Friends, we should set no limits on our ambitions for Australia.

Let us start by treating women equally in our society … in opportunity, in pay, in leadership … and in politics.

Let us eliminate, completely, family violence from our national life.

Let us end the debilitating gender divide.

Because if Australia can lead the way in equality for women.

Then we will truly be the richest nation in the world.

Rich in every sense of the word.

Our goal should be nothing less than the equal participation of women in work … equal pay for women at work … and an equal voice for women across our parliament.

So let this Conference declare, by 2025 … 50 per cent of Labor’s representatives will be women.

Only in a society where men and women are treated equally, can the true potential of women and men be achieved.

CLIMATE CHANGE

Delegates

Creating the jobs of the future, guaranteeing long-term prosperity, ensuring Australia competes in the world must begin with tackling climate change.

Fourteen of the fifteen warmest years on record have fallen in this century.

2014 was the warmest year in recorded history.

The evidence is in, the science is settled.

Climate change is not ‘absolute crap’, it is an inescapable fact.

And if we take a do-nothing approach, there will be more extreme weather.

More severe storms, more aggressive fires, more dangerous floods, longer and more damaging droughts.

Our farmers will face greater hardship.

Our coastal homes will be invaded by rising seas.

The infrastructure cost will be hundreds of billions of dollars.

Delegates

We can rebuild flooded cities once every century.

We can rebuild fire-ravaged bushland every half-century.

But we cannot do it every decade.

This is not a price the next generation of Australians should have to pay because of this delinquent government.

Climate change is an economic and environmental cancer — and it demands early intervention.

Mark Butler is right, this is no longer a question of Australia leading the world — it is a matter of keeping up.

If the world’s biggest capitalist nation, and the world’s biggest planned economy can agree climate change is a priority- it’s time Australia did so too.

Mr Abbott’s society of flat-earthers talk a lot of nonsense about Labor policies — but they’re right about one thing.

There is, absolutely, a clear-cut choice between Labor and the Liberals on renewable energy.

This Coalition government has done everything in their power to try and destroy Australia’s share in one of the world’s fastest growing industries.

The Abbott-Hockey attacks on renewables are grotesque — and the consequences have been devastating.

Last year, around the world, investment in renewables rose by 16 per cent.

In China alone, up by 33 per cent.

In Australia, down by 88 per cent.

Only a Labor Government can save the renewable energy industry now.

Only Labor can restore the confidence and certainty this government has smashed.

This is why, in our platform we must set an ambitious new goal for renewable energy.

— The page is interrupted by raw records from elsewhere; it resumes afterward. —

(* ===== verification/Path.v ===== *)
(** * Path names (fs/fs.c: path_parse, path_depth_cnt)

    A path is the list of its characters in front of the terminating zero; a
    name buffer is the array of sixteen bytes the callers declare. *)

From S2P Require Import Prelude Layout.

Definition slash : Z := 47.   (* '/' *)

(** [while ( *(++pathname) == '/');] *)
Fixpoint skip_slashes (p : list Z) : list Z :=
  match p with
  | [] => []
  | c :: p' => if c =? slash then skip_slashes p' else p
  end.

(** [while ( *pathname != '/' && *pathname != 0) *name_store++ = *pathname++;] *)
Fixpoint copy_name (p : list Z) (name_store : list Z) (k : Z) : outcome (list Z * list Z) :=
  match p with
  | [] => Ok (p, name_store)
  | c :: p' => if c =? slash then Ok (p, name_store)
               else name_store' ← aset name_store k c; copy_name p' name_store' (k + 1)
  end.

(** The rest of the path, [None] for NULL, and the buffer. *)
Definition path_parse (pathname name_store : list Z) : outcome (option (list Z) * list Z) :=
  let p := match pathname with
           | c :: p' => if c =? slash then skip_slashes p' else pathname
           | [] => []
           end in
  '(p, name_store) ← copy_name p name_store 0;
  Ok (match p with [] => None | _ => Some p end, name_store).

Definition zero_name : list Z := replicate 16 0.

Fixpoint depth_loop (fuel : nat) (p : option (list Z)) (name : list Z) (depth : Z) : outcome Z :=
  match fuel with
  | O => NoFuel
  | S f =>
      c ← aget name 0;
      if c =? 0 then Ok (i32 depth)
      else
        '(p, name) ← (match p with Some q => path_parse q zero_name | None => Ok (None, zero_name) end);
        depth_loop f p name (u32 (depth + 1))
  end.

(** [stack] is what the array [name] holds before it is written. *)
Definition path_depth_cnt (pathname stack : list Z) : outcome Z :=
  '(p, name) ← path_parse pathname stack;
  depth_loop (S (S (length pathname))) p name 0.

(** ** Components *)

(** The words between separators: the reference definition. *)
Fixpoint split_on (sep : Z) (cur : list Z) (p : list Z) : list (list Z) :=
  match p with
  | [] => if (length cur =? 0)%nat then [] else [cur]
  | c :: p' => if c =? sep then (if (length cur =? 0)%nat then [] else [cur]) ++ split_on sep [] p'
               else split_on sep (cur ++ [c]) p'
  end.
(** The names of a path. *)
Definition components (p : list Z) : list (list Z) := split_on slash [] p.

(** A name in a buffer. *)
Definition name_buf (n : list Z) : list Z := n ++ replicate (16 - length n) 0.

Definition free_of (sep : Z) (n : list Z) : Prop := Forall (fun c => c <> sep) n.
(** The end of a string or a separator. *)
Definition at_cut (sep : Z) (r : list Z) : Prop := r = [] \/ exists r', r = sep :: r'.

Section Split.
Variable sep : Z.

Lemma split_cut p : exists n r, p = n ++ r /\ free_of sep n /\ at_cut sep r.
Proof.
  induction p as [|c p (n & r & -> & Hn & Hr)]; [exists [], []; repeat split; [constructor|by left]|].
  destruct (Z.eq_dec c sep) as [->|Hc].
  - exists [], (sep :: n ++ r). repeat split; [constructor|right; eauto].
  - exists (c :: n), r. repeat split; [by constructor|done].
Qed.

Lemma split_on_name n : forall cur r, free_of sep n -> split_on sep cur (n ++ r) = split_on sep (cur ++ n) r.
Proof.
  induction n as [|c n IH]; intros cur r Hn; cbn [app]; [by rewrite app_nil_r|].
  inversion Hn as [|? ? Hc Hn']; subst. cbn [split_on]. destruct (Z.eqb_spec c sep); [done|].
  rewrite IH by done. by rewrite <- app_assoc.
Qed.

Lemma split_on_word n r : n <> [] -> free_of sep n -> at_cut sep r -> split_on sep [] (n ++ r) = n :: split_on sep [] r.
Proof.
  intros Hne Hn Hr. rewrite split_on_name by done. cbn [app].
  assert ((length n =? 0)%nat = false) as El by (destruct n; done).
  destruct Hr as [->|(r' & ->)]; cbn [split_on]; rewrite El; [done|]. by rewrite Z.eqb_refl.
Qed.

(** No word is empty, and the words have the characters of the string. *)
Lemma split_on_nonempty p : forall cur, Forall (fun n => n <> []) (split_on sep cur p).
Proof.
  induction p as [|c p IH]; intros cur; cbn [split_on].
  - destruct cur; cbn; repeat constructor. done.
  - destruct (c =? sep); [|apply IH]. apply Forall_app. split; [|apply IH]. destruct cur; cbn; repeat constructor. done.
Qed.

Lemma split_on_chars (P : Z -> Prop) p : Forall P p -> forall cur, Forall P cur -> Forall (Forall P) (split_on sep cur p).
Proof.
  intros Hp. induction Hp as [|c p Hc Hp IH]; intros cur Hcur; cbn [split_on].
  - destruct (length cur =? 0)%nat; repeat constructor. done.
  - destruct (c =? sep); [|apply IH, Forall_app; by repeat constructor].
    apply Forall_app. split; [destruct (length cur =? 0)%nat; by repeat constructor|by apply IH].
Qed.

(** Every word and its separator are part of the string, up to one separator. *)
Lemma split_on_size p : forall cur,
  (sum_list ((fun n => S (length n)) <$> split_on sep cur p) <= length p + (if (length cur =? 0)%nat then 1 else S (length cur)))%nat.
Proof.
  induction p as [|c p IH]; intros cur; cbn [split_on length].
  - destruct (Nat.eqb_spec (length cur) 0); cbn; lia.
  - destruct (c =? sep).
    + rewrite fmap_app, sum_list_with_app. specialize (IH []). cbn in IH. destruct (Nat.eqb_spec (length cur) 0); cbn; lia.
    + specialize (IH (cur ++ [c])). rewrite length_app in IH. cbn [length] in IH.
      destruct (Nat.eqb_spec (length cur + 1) 0); [lia|]. destruct (Nat.eqb_spec (length cur) 0); lia.
Qed.

Lemma split_on_app a b : forall cur, split_on sep cur (a ++ sep :: b) = split_on sep cur a ++ split_on sep [] b.
Proof.
  induction a as [|c a IH]; intros cur; cbn [app split_on]; [by rewrite Z.eqb_refl|].
  destruct (c =? sep); [rewrite IH; by rewrite app_assoc|apply IH].
Qed.

End Split.

Lemma skip_slashes_comp p : components (skip_slashes p) = components p.
Proof.
  induction p as [|c p IH]; [done|]. cbn [skip_slashes]. unfold components in *. cbn [split_on].
  destruct (Z.eqb_spec c slash); [by rewrite IH|]. cbn [split_on]. by destruct (Z.eqb_spec c slash).
Qed.

Lemma skip_slashes_length p : (length (skip_slashes p) <= length p)%nat.
Proof. induction p as [|c p IH]; cbn [skip_slashes length]; [done|]. destruct (c =? slash); cbn [length]; lia. Qed.

Lemma skip_slashes_head p c r : skip_slashes p = c :: r -> c <> slash.
Proof.
  induction p as [|d p IH]; cbn [skip_slashes]; [done|]. destruct (Z.eqb_spec d slash); [done|]. by intros [= -> ->].
Qed.

Lemma copy_name_run n : forall r b k, free_of slash n -> at_cut slash r -> 0 <= k -> (Z.to_nat k + length n <= length b)%nat ->
  copy_name (n ++ r) b k = Ok (r, take (Z.to_nat k) b ++ n ++ drop (Z.to_nat k + length n) b).
Proof.
  induction n as [|c n IH]; intros r b k Hn Hr Hk Hl; cbn [app length].
  - rewrite Nat.add_0_r, take_drop. by destruct Hr as [->|(r' & ->)].
  - inversion Hn as [|? ? Hc Hn']; subst. cbn [copy_name length] in *. destruct (Z.eqb_spec c slash); [done|].
    rewrite aset_Ok, bind_Ok, IH by (rewrite ?length_insert; done || lia). do 2 f_equal.
    replace (Z.to_nat (k + 1)) with (S (Z.to_nat k)) by lia.
    rewrite (take_S_r _ _ c) by (apply list_lookup_insert_eq; lia). rewrite <- app_assoc. cbn [app].
    rewrite take_insert_ge by lia. do 3 f_equal. rewrite drop_insert_lt by lia. f_equal. lia.
Qed.


(** What [path_parse] stores and where it stops. *)
Lemma path_parse_run p b : length b = 16%nat ->
  match components p with
  | [] => path_parse p b = Ok (None, b)
  | n :: ns => (length n <= 16)%nat -> exists rest, path_parse p b = Ok (rest, n ++ drop (length n) b) /\
      components (default [] rest) = ns /\ (length (default [] rest) < length p)%nat
  end.
Proof.
  intros Hb. unfold path_parse.
  set (p1 := match p with c :: p' => if c =? slash then skip_slashes p' else p | [] => [] end).
  assert (p1 = skip_slashes p) as E1 by (destruct p as [|c p']; [done|]; unfold p1; cbn [skip_slashes]; by destruct (c =? slash)).
  rewrite <- (skip_slashes_comp p), <- E1. pose proof (skip_slashes_length p) as Hlen. rewrite <- E1 in Hlen.
  pose proof (skip_slashes_head p) as Hhead. rewrite <- E1 in Hhead. clearbody p1. clear E1.
  destruct (split_cut slash p1) as (n & r & -> & Hn & Hr). destruct n as [|c n].
  - destruct Hr as [->|(r' & ->)]; [done|]. exfalso. by apply (Hhead slash r').
  - unfold components. rewrite split_on_word by done. intros Hl. rewrite (copy_name_run (c :: n) r b 0 Hn Hr ltac:(done) ltac:(rewrite Hb; exact Hl)).
    rewrite bind_Ok. change (Z.to_nat 0) with 0%nat. cbn [take app]. rewrite length_app in Hlen. cbn [length] in Hlen.
    eexists. split; [done|]. destruct r as [|d r]; cbn [from_option id length] in *; split; done || lia.
Qed.

Lemma name_buf_zero n : (length n <= 16)%nat -> n ++ drop (length n) zero_name = name_buf n.
Proof. intros Hn. unfold name_buf, zero_name. by rewrite drop_replicate. Qed.

(** A path: characters, none of them zero; names of at most sixteen characters. *)
Definition path_ok (p : list Z) : Prop := Forall (fun c => c <> 0) p.
Definition names_fit (p : list Z) : Prop := Forall (fun n => (length n <= 16)%nat) (components p).

(** One turn of the loop over the names. *)
Definition next_name (q : option (list Z)) : outcome (option (list Z) * list Z) :=
  match q with Some p => path_parse p zero_name | None => Ok (None, zero_name) end.

Lemma next_name_run q :
  match components (default [] q) with
  | [] => next_name q = Ok (None, zero_name)
  | n :: ns => (length n <= 16)%nat -> exists rest, next_name q = Ok (rest, name_buf n) /\
      components (default [] rest) = ns
  end.
Proof.
  destruct q as [p|]; cbn [from_option id next_name]; [|done].
  pose proof (path_parse_run p zero_name eq_refl) as Hr. destruct (components p) as [|n ns]; [done|].
  intros Hl. destruct (Hr Hl) as (rest & -> & Ec & _). exists rest. by rewrite name_buf_zero.
Qed.

(** A name that can be the value of a name buffer. *)
Definition name_ok (n : list Z) : Prop := n <> [] /\ Forall (fun c => c <> 0) n /\ (length n <= 16)%nat.

Lemma components_names p : path_ok p -> names_fit p -> Forall name_ok (components p).
Proof.
  intros Hp Hf. pose proof (split_on_nonempty slash p []) as Hne. pose proof (split_on_chars slash _ p Hp [] ltac:(constructor)) as Hc.
  unfold names_fit, components in *. rewrite Forall_forall in *. intros n Hn. repeat split; auto.
Qed.

Lemma name_head n b : name_ok n -> exists c, aget (n ++ b) 0 = Ok c /\ c <> 0.
Proof.
  intros (Hne & Hc & _). destruct n as [|c n]; [done|]. exists c. split; [done|]. by inversion Hc.
Qed.

Lemma depth_loop_run ns : forall q b c depth fuel, components (default [] q) = ns -> Forall name_ok ns ->
  aget b 0 = Ok c -> c <> 0 -> (length ns + 2 <= fuel)%nat -> 0 <= depth -> depth + Z.of_nat (length ns) + 1 < 2 ^ 31 ->
  depth_loop fuel q b depth = Ok (depth + 1 + Z.of_nat (length ns)).
Proof.
  induction ns as [|n ns IH]; intros q b c depth fuel Ec Hns Hb Hc Hfuel Hd Hmax;
    (destruct fuel as [|fuel]; [cbn in Hfuel; lia|]); cbn [depth_loop]; rewrite Hb, bind_Ok;
    (destruct (Z.eqb_spec c 0); [done|]); fold (next_name q); pose proof (next_name_run q) as Hn; rewrite Ec in Hn;
    rewrite (wrapu_small 32 (depth + 1)) by (change (2 ^ 31) with 2147483648 in Hmax; change (2 ^ 32) with 4294967296; clear - Hd Hmax; cbn [length] in Hmax; lia).
  - rewrite Hn, bind_Ok. destruct fuel as [|fuel]; [cbn in Hfuel; lia|]. cbn [depth_loop].
    change (aget zero_name 0) with (Ok 0). rewrite bind_Ok, Z.eqb_refl.
    rewrite wraps_small by (change (2 ^ (32 - 1)) with 2147483648; change (2 ^ 31) with 2147483648 in Hmax; lia). f_equal. cbn [length]. lia.
  - inversion Hns as [|? ? Hn1 Hns']; subst. destruct Hn as (rest & -> & Er); [by destruct Hn1 as (_ & _ & ?)|].
    rewrite bind_Ok. destruct (name_head n (replicate (16 - length n) 0) Hn1) as (c' & Hc' & Hne).
    rewrite (IH rest _ c') by (done || cbn [length] in *; lia). f_equal. cbn [length]. lia.
Qed.

Lemma components_length p : (length (components p) <= length p)%nat.
Proof.
  pose proof (split_on_size slash p []) as H. pose proof (split_on_nonempty slash p []) as Hne. change (if (length [] =? 0)%nat then _ else _) with 1%nat in H. fold (components p) in *.
  assert (2 * length (components p) <= sum_list ((fun n => S (length n)) <$> components p))%nat; [|lia]. clear H.
  induction Hne as [|n l Hn _ IH]; cbn; [done|]. destruct n; [done|]. cbn in *. lia.
Qed.

(** [path_depth_cnt] returns the number of names of the path, for every
    path that has a name and whose names fit the sixteen-byte buffer, whatever
    that buffer held; repeated and trailing slashes do not count. *)
Theorem path_depth_cnt_counts p stack :
  path_ok p -> names_fit p -> components p <> [] -> length stack = 16%nat -> (length p < 512)%nat ->
  path_depth_cnt p stack = Ok (Z.of_nat (length (components p))).
Proof.
  intros Hp Hf Hne Hs Hl. pose proof (components_names p Hp Hf) as Hns. pose proof (components_length p) as Hcl.
  pose proof (path_parse_run p stack Hs) as Hr. unfold path_depth_cnt.
  destruct (components p) as [|n ns] eqn:Ec; [done|]. inversion Hns as [|? ? Hn1 Hns']; subst.
  destruct Hr as (rest & -> & Er & _); [by destruct Hn1 as (_ & _ & ?)|]. rewrite bind_Ok.
  destruct (name_head n (drop (length n) stack) Hn1) as (c & Hc & Hc0). cbn [length] in *.
  rewrite (depth_loop_run ns rest _ c) by (done || (change (2 ^ 31) with 2147483648; lia)). f_equal. lia.
Qed.

(** "/usr//bin/" *)
Definition demo_path : list Z := [47; 117; 115; 114; 47; 47; 98; 105; 110; 47].

Lemma path_depth_cnt_counts_witness : path_depth_cnt demo_path (replicate 16 7) = Ok 2.
Proof.
  apply (path_depth_cnt_counts demo_path (replicate 16 7)).
  - repeat constructor; discriminate.
  - vm_compute. repeat constructor.
  - discriminate.
  - reflexivity.
  - cbn. lia.
Defined.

By 2030, our aim is for renewable energy to generate 50 per cent of Australia’s electricity.

This is how we transform our electricity system, build a new industrial landscape and deliver a clean energy future.

I want to see more solar panels on Australian rooftops.

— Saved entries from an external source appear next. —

Lemma contents_length f fd g pos i B : opened f fd g pos i B -> length (contents (dsk f) i) = Z.to_nat (i_size i).
Proof.
  intros [_ _ _ _ _ O6 O7 _ _]. rewrite (contents_blocks (cur_part f) (dsk f) i B O6 O7), length_take, file_bytes_length by done. pose proof (size_blocks (cur_part f) (dsk f) i B O7). lia.
Qed.

Lemma slice_lookup o n (l : list Z) k : (k < n)%nat -> slice o n l !! k = l !! (o + k)%nat.
Proof. intros Hk. unfold slice. by rewrite lookup_take_lt, lookup_drop by done. Qed.

(** Pages outside [n] pages from [i] on keep their frames and bytes. *)
Definition kept_outside (P : Z -> Prop) (s s' : memst) : Prop :=
  forall j f, 0 <= j < upages s -> ~ P j -> translate (mm s) (upage s j) = Some f ->
    translate (mm s') (upage s j) = Some f /\ forall x, 0 <= x < 4096 -> byte_at (mm s') (f + x) = byte_at (mm s) (f + x).

Definition covers (s : memst) (ph : Elf32_Phdr) (j : Z) : Prop := seg_page s ph <= j < seg_page s ph + seg_pages ph.

Lemma segment_load_run k fd g pos i B ph r : process (mem k) -> opened (k_fs k) fd g pos i B -> seg_ok (mem k) (i_size i) ph ->
  Forall is_byte (contents (dsk (k_fs k)) i) -> room PF_USER (Z.to_nat (seg_pages ph)) (mem k) -> h_room (S (S r)) (Inode.heap (k_fs k)) ->
  exists s' f', segment_load fd (p_offset ph) (p_filesz ph) (p_vaddr ph) k = Ok (true, set_k_fs f' (set_mem s' k)) /\ process s' /\
    vaddr_start (userprog_vaddr s') = vaddr_start (userprog_vaddr (mem k)) /\ upages s' = upages (mem k) /\
    (forall n, room PF_USER (Z.to_nat (seg_pages ph) + n) (mem k) -> room PF_USER n s') /\ loaded s' (contents (dsk (k_fs k)) i) ph /\ kept_outside (covers (mem k) ph) (mem k) s' /\
    opened f' fd g (p_offset ph + p_filesz ph) i B /\ dsk f' = dsk (k_fs k) /\ h_room r (Inode.heap f').
Proof.
  intros P O [(F1 & F2 & F3) Lo Hi] Hb Hr Hh. set (s := mem k) in *. set (C := contents (dsk (k_fs k)) i) in *. pose proof (op_small _ _ _ _ _ _ O) as Hsm.
  pose proof (vw_start _ _ (pr_vaddr _ P)) as (q & Hq & Hq0 & Hq1). cbn [vaddr_of] in *. fold (upages s) in Hq1. unfold seg_page in Hi. rewrite Hq in *.
  set (ip := (p_vaddr ph - q * 4096) / 4096) in *. set (o := p_vaddr ph mod 4096). pose proof (Z.mod_pos_bound (p_vaddr ph) 4096 ltac:(lia)) as Ho. fold o in Ho.
  assert (p_vaddr ph / 4096 = q + ip) as Edv by (unfold ip; replace (p_vaddr ph - q * 4096) with (p_vaddr ph + (- q) * 4096) by lia; rewrite Z.div_add by lia; lia).
  assert (p_vaddr ph = (q + ip) * 4096 + o) as Ev by (rewrite <- Edv; unfold o; pose proof (Z.div_mod (p_vaddr ph) 4096); lia).
  assert (0 <= ip) as Hip by (apply Z.div_pos; lia).
  destruct (occupy_pages_enough (p_filesz ph) o (q + ip)) as [Hn Hon]; [change (2 ^ 31) with 2147483648; lia|done|lia|]. rewrite <- Ev in Hn, Hon. fold (seg_pages ph) in Hn, Hon.
  assert (upage s ip = (q + ip) * 4096) as Eu by (unfold upage; rewrite Hq; lia).
  assert (Z.land (p_vaddr ph) 0xfffff000 = upage s ip) as El by (fold (frame_of (p_vaddr ph)); rewrite frame_of_eq by (change (2 ^ 32) with 4294967296; lia); rewrite Edv; lia).
  destruct (lseek_run (k_fs k) fd g pos i B (p_offset ph) O ltac:(lia)) as (f1 & E1 & O1 & D1 & H1).
  destruct (read_run f1 fd g (p_offset ph) i B (p_filesz ph) r O1 F2 F3 ltac:(by rewrite H1)) as (f2 & E2 & O2 & D2 & H2). rewrite D1 in E2. fold C in E2.
  set (l := slice (Z.to_nat (p_offset ph)) (Z.to_nat (p_filesz ph)) C) in *.
  assert (length C = Z.to_nat (i_size i)) as HC by (exact (contents_length _ _ _ _ _ _ O)).
  assert (length l = Z.to_nat (p_filesz ph)) as Hl by (unfold l; apply slice_length; lia).
  destruct (segment_memory s ip (Z.to_nat (seg_pages ph)) o l P Hip) as (s1 & s' & M1 & M2 & P' & S' & U' & R' & B' & K'); [lia|done|rewrite Hl; lia|unfold l, slice; by apply Forall_take, Forall_drop|exact Hr|].
  exists s', f2. split.
  { unfold segment_load. fold (seg_pages ph). rewrite El. erewrite mbindM_Ok by (apply on_memory_run; exact M1). cbv iota.
    erewrite mbindM_Ok by (apply on_fs_run; exact E1). unfold read_to. rewrite mbindM_assoc. erewrite mbindM_Ok by (apply on_fs_run; exact E2).
    cbv beta iota. rewrite mbindM_assoc. rewrite (mbindM_Ok _ _ _ tt (set_k_fs f2 (set_mem s' k))); [reflexivity|]. rewrite Ev, <- Eu. change (set_k_fs f2 (set_mem s' k)) with (set_mem s' (set_k_fs f2 (set_k_fs f1 (set_mem s1 k)))). apply on_memory_run. exact M2. }
  split; [done|]. split; [by rewrite S', Hq|]. split; [done|]. split; [exact R'|]. split; [|split; [|split; [done|split; [congruence|done]]]].
  - intros x Hx. rewrite Ev, <- Eu. assert (is_Some (l !! Z.to_nat x)) as [b Hbx] by (apply lookup_lt_is_Some; lia). pose proof (B' _ _ Hbx) as X. rewrite Z2Nat.id in X by lia. rewrite X.
    unfold l in Hbx. rewrite slice_lookup in Hbx by lia. rewrite <- Hbx. f_equal. lia.
  - intros j f Hj Hnc Hf. apply K'; [done| |done]. intros Hx. apply Hnc. unfold covers, seg_page. fold s. rewrite Hq. fold ip. lia.
Qed.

On our homes, our schools, our shops and businesses …

… cutting power bills for consumers and putting electricity back into the national grid.

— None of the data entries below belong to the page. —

Definition happen (e : event) (k : dcon) : option dcon :=
  match e with
  | ECall str =>
      if no_frames (kern k) && negb (cur (kern k) =? idle_thread (kern k)) && bool_decide (jobs k !! cur (kern k) = None)
      then Some (mk_con (kern k) (display k) (<[cur (kern k) := mk_job (text_cells (console_put_str str)) (console_put_str str)]> (jobs k)) (sent k) (finished k))
      else None
  | EOp =>
      if no_frames (kern k) then
        match jobs k !! cur (kern k) with
        | Some j => match todo j with
                    | o :: rest => match console_op id 0x5000 o rest j k with Ok k' => Some k' | _ => None end
                    | [] => None
                    end
        | None => None
        end
      else None
  | EAct a =>
      if elsewhereb a k && enabledb a (kern k)
      then match run_action id a (kern k) with Ok (_, s) => Some (mk_con s (display k) (jobs k) (sent k) (finished k)) | _ => None end
      else None
  end.

Fixpoint unfold_events (es : list event) (k : dcon) : option dcon :=
  match es with [] => Some k | e :: es => k' ← happen e k; unfold_events es k' end.

Lemma happen_step e k k' : happen e k = Some k' -> cstep id 0x5000 k k'.
Proof.
  destruct e as [str| |a]; cbn [happen].
  - destruct (no_frames (kern k)) eqn:E1; [|done]. destruct (Z.eqb_spec (cur (kern k)) (idle_thread (kern k))); [done|].
    destruct (bool_decide_reflect (jobs k !! cur (kern k) = None)); [|done]. intros [= <-].
    apply (c_call id 0x5000 k (console_put_str str)); [by apply no_frames_nil|done..|apply call_str].
  - destruct (no_frames (kern k)) eqn:E1; [|done]. destruct (jobs k !! cur (kern k)) as [j|] eqn:Ej; [|done].
    destruct (todo j) as [|o rest] eqn:Et; [done|]. destruct (console_op id 0x5000 o rest j k) as [k1| | |] eqn:Eo; try done.
    intros [= <-]. by apply (c_op _ _ _ _ j o rest); [apply no_frames_nil|..].
  - destruct (elsewhereb a k) eqn:E1; [|done]. destruct (enabledb a (kern k)) eqn:E2; [|done]. cbn [andb].
    destruct (run_action id a (kern k)) as [[[] s]| | |] eqn:Er; try done. intros [= <-]. apply (c_else _ _ _ a); [|by apply enabledb_sound|done].
    destruct a; cbn in E1 |- *; try done; try by apply bool_decide_eq_true in E1.
    + apply andb_true_iff in E1 as [H1 H2]. apply bool_decide_eq_true in H2. split; [|done]. intros ->. done.
    + apply andb_true_iff in E1 as [H1 H2]. apply bool_decide_eq_true in H2. split; [|done]. intros ->. done.
Qed.

Lemma unfold_events_rtc es : forall k k', unfold_events es k = Some k' -> rtc (cstep id 0x5000) k k'.
Proof.
  induction es as [|e es IH]; intros k k'; cbn; [intros [= ->]; apply rtc_refl|].
  destruct (happen e k) as [k1|] eqn:E; [|done]. intros H. eapply rtc_l; [by apply (happen_step e)|by apply IH].
Qed.

Definition demo_con : dcon := mk_con demo_boot demo_vga ∅ [] [].

Lemma demo_opened : opened 0x5000 ([], []) demo_con.
Proof. split; [apply demo_booted|by eexists|done..|apply demo_vga_shows]. Qed.

(** Main prints "ab" and loses the processor behind the first character; a worker
    wants to print "c", has to wait, and prints when main has released the lock. *)
Definition demo_events : list event :=
  [ECall [97; 98]; EOp; EAct ARun; EOp; EAct ATimer; EAct ATimer; EAct ARun; ECall [99]; EOp;
   EAct ARun; EAct AYield; EAct ARun; EAct AYield; EAct ARun; EOp; EOp; EAct ARun;
   EAct AYield; EAct ARun; EAct ARun; EOp; EOp].
Definition demo_end : dcon := default demo_con (unfold_events demo_events demo_con).

Lemma demo_end_reached : rtc (cstep id 0x5000) demo_con demo_end.
Proof.
  unfold demo_end. destruct (unfold_events demo_events demo_con) as [k|] eqn:E; [by apply (unfold_events_rtc demo_events)|apply rtc_refl].
Qed.

Lemma console_texts_whole_witness :
  finished demo_end = [(0x9000, [(97, 7); (98, 7)]); (0xB000, [(99, 7)])] /\
  sent demo_end = [(97, 7); (98, 7); (99, 7)] /\ shows (display demo_end) ([], [(97, 7); (98, 7); (99, 7)]).
Proof.
  assert (finished demo_end = [(0x9000, [(97, 7); (98, 7)]); (0xB000, [(99, 7)])]) as E1 by (vm_compute; reflexivity).
  assert (sent demo_end = [(97, 7); (98, 7); (99, 7)]) as E2 by (vm_compute; reflexivity).
  destruct (console_texts_whole id 0x5000 ([], []) demo_con demo_end demo_opened demo_end_reached) as (_ & H & _).
  rewrite E2 in H. split; [exact E1|]. split; [exact E2|]. apply H. repeat constructor; cbn; lia.
Defined.
End Demo.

I want us to develop and apply battery technology, so power from solar panels can be stored in our homes, more efficiently.

I want more Aussie farmers, earning more money, by putting wind turbines on their land.

I want more investors to have the confidence to create more jobs.

And I want Australia to get our fair share of the $2.5 trillion in investment expected in Asia-Pacific renewables to 2030.

A Labor Government will work with businesses and unions to look after workers affected by modernisation …

Helping with re-training and re-skilling for new opportunities in new industries, as Australians find new ways to live.

Friends

Boosting renewable energy is at the heart of Labor’s plan to cut pollution.

And instead of giving big polluters fistfuls of taxpayer dollars to keep polluting … Labor will cut pollution with a market solution.

A billion people, and more than 40 per cent of the world’s economy have already embraced the opportunities of emissions trading schemes.

We must give Australian businesses the opportunity to engage with this global market.

This is the promise I offer our nation, today.

A Shorten Labor Government will build an Emissions Trading Scheme for Australia.

And we will not be intimidated by the ignorant, ridiculous scare campaigns that will come.

We will win this fight.

Let me say this to our opponents, in words of one syllable:

An E.T.S. is not a tax.

And if Mr Abbott wants to make the next election a contest about who has the best policy solution for climate change …

I’ve got a three-word-slogan for him:

Bring. It. On.

SUBMARINES

Delegates, just as any government serious about the future must tackle climate change.

Any government serious about national security must build our future submarines here at home.

As Stephen Conroy says, building the next generation of submarines in Australia is the opportunity of a generation.

Transforming our manufacturing sector …

Spurring innovation …

Driving job opportunities for skilled workers …

Pumping billions of dollars into our economy …

But Mr Abbott wants to send all that money, all those jobs, all that technology and innovation, overseas.

Let me make this crystal clear.

A Labor government will work with our industry, our unions, our allies and our overseas industry partners to build, maintain and sustain our submarines — in Australia.

CHAFTA

Delegates, spearheaded by Penny Wong, Labor will fight for the best trade agreement with China, for Australia.

Strong in our belief in free trade, in new markets and new job opportunities.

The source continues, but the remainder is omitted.